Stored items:
*** Begin section ***
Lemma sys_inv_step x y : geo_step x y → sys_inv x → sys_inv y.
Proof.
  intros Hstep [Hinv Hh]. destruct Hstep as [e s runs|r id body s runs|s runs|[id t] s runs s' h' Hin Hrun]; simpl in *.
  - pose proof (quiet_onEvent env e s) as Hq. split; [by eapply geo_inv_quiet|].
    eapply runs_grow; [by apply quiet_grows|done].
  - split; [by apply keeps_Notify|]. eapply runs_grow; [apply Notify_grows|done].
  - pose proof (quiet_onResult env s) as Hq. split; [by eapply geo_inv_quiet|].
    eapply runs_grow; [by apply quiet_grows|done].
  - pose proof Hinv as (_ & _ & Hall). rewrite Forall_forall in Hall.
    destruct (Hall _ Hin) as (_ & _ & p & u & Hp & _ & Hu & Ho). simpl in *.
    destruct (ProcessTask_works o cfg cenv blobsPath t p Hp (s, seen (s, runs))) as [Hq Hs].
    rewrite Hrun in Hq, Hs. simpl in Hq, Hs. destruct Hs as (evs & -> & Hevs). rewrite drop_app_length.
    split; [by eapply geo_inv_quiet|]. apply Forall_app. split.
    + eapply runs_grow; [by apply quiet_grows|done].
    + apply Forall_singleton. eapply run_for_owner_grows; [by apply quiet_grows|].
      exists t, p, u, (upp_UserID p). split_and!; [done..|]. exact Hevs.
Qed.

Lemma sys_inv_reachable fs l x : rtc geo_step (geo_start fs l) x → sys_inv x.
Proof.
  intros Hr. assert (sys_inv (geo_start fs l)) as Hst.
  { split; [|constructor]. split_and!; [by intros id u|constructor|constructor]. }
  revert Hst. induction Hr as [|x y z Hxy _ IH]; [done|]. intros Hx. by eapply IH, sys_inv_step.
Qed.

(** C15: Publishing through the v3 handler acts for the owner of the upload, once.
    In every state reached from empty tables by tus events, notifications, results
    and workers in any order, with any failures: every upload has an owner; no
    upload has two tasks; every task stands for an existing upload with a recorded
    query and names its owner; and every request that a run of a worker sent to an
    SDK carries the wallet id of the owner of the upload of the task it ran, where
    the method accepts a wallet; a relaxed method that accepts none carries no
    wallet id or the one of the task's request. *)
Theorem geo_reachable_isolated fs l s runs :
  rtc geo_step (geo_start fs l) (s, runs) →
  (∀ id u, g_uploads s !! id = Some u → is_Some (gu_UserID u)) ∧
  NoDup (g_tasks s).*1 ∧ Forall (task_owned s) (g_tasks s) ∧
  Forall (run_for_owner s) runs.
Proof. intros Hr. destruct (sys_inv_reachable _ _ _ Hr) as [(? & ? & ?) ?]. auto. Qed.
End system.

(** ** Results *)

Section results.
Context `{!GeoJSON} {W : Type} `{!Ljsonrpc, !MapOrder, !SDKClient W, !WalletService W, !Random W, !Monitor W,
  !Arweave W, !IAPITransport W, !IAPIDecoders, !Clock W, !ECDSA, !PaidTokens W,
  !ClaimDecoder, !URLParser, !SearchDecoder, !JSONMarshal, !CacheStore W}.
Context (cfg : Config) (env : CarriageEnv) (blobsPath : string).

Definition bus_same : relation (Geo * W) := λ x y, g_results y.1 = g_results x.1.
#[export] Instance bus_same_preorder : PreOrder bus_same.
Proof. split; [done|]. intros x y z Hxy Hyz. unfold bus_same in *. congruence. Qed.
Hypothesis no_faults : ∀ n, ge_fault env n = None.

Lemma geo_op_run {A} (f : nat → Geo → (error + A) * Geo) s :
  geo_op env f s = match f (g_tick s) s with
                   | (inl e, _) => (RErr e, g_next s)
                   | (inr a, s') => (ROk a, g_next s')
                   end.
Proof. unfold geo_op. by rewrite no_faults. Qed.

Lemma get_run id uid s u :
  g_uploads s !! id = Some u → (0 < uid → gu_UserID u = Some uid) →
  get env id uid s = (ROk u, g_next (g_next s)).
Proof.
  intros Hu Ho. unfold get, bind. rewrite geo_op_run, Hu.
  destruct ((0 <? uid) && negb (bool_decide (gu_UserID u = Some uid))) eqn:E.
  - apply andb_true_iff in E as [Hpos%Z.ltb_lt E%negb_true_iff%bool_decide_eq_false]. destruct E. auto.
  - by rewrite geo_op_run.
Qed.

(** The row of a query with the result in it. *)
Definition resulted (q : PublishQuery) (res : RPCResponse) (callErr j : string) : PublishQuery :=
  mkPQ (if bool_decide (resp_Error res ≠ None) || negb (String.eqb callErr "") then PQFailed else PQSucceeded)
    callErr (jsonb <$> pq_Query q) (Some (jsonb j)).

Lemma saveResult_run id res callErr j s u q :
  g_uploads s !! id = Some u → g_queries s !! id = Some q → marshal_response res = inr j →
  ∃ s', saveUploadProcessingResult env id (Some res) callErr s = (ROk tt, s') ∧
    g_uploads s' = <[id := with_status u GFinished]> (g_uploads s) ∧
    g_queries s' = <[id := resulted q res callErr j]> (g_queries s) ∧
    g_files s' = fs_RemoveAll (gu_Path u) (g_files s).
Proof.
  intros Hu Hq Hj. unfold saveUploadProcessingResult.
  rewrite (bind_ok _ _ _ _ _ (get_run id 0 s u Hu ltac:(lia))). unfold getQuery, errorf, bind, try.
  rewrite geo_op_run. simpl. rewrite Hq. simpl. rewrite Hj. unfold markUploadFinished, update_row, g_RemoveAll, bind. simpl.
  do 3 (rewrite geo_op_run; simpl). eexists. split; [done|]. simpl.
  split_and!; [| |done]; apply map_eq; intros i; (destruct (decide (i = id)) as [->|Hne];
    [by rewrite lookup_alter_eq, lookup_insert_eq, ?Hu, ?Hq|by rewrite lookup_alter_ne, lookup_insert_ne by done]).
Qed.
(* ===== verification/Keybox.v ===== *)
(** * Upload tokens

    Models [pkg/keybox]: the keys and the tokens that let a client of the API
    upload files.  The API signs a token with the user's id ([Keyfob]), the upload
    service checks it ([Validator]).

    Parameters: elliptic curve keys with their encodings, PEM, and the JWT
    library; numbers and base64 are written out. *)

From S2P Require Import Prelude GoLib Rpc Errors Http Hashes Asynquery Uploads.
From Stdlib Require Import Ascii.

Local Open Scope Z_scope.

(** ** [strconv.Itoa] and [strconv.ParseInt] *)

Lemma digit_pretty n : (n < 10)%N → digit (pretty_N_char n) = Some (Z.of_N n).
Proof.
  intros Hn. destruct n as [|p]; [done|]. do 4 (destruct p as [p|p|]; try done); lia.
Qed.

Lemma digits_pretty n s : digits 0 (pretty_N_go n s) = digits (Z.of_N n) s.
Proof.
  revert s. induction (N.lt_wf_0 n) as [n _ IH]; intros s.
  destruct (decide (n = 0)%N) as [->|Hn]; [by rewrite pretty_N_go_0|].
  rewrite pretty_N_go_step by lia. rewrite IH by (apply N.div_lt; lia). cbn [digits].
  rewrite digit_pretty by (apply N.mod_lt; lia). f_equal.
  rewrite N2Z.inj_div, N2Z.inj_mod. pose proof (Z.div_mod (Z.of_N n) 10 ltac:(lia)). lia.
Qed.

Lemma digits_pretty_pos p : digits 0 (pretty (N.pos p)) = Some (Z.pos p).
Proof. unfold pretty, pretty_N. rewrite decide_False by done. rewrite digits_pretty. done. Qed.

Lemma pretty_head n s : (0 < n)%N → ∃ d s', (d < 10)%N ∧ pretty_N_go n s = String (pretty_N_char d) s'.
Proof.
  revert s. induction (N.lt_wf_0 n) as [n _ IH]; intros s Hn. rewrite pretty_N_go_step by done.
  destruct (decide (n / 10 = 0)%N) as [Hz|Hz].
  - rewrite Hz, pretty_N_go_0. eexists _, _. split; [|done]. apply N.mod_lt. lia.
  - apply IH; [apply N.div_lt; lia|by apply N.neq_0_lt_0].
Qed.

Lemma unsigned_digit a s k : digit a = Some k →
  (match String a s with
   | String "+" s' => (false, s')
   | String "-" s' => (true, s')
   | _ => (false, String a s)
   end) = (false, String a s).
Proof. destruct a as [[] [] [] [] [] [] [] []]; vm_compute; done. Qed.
*** End section ***
What the task requires: All lines from the one with "rewrite pretty_N_go_step by lia." through the final line above are to be quoted exactly; quote no other line.

Solution for this task:
  rewrite pretty_N_go_step by lia. rewrite IH by (apply N.div_lt; lia). cbn [digits].
  rewrite digit_pretty by (apply N.mod_lt; lia). f_equal.
  rewrite N2Z.inj_div, N2Z.inj_mod. pose proof (Z.div_mod (Z.of_N n) 10 ltac:(lia)). lia.
Qed.

Lemma digits_pretty_pos p : digits 0 (pretty (N.pos p)) = Some (Z.pos p).
Proof. unfold pretty, pretty_N. rewrite decide_False by done. rewrite digits_pretty. done. Qed.

Lemma pretty_head n s : (0 < n)%N → ∃ d s', (d < 10)%N ∧ pretty_N_go n s = String (pretty_N_char d) s'.
Proof.
  revert s. induction (N.lt_wf_0 n) as [n _ IH]; intros s Hn. rewrite pretty_N_go_step by done.
  destruct (decide (n / 10 = 0)%N) as [Hz|Hz].
  - rewrite Hz, pretty_N_go_0. eexists _, _. split; [|done]. apply N.mod_lt. lia.
  - apply IH; [apply N.div_lt; lia|by apply N.neq_0_lt_0].
Qed.

Lemma unsigned_digit a s k : digit a = Some k →
  (match String a s with
   | String "+" s' => (false, s')
   | String "-" s' => (true, s')
   | _ => (false, String a s)
   end) = (false, String a s).
Proof. destruct a as [[] [] [] [] [] [] [] []]; vm_compute; done. Qed.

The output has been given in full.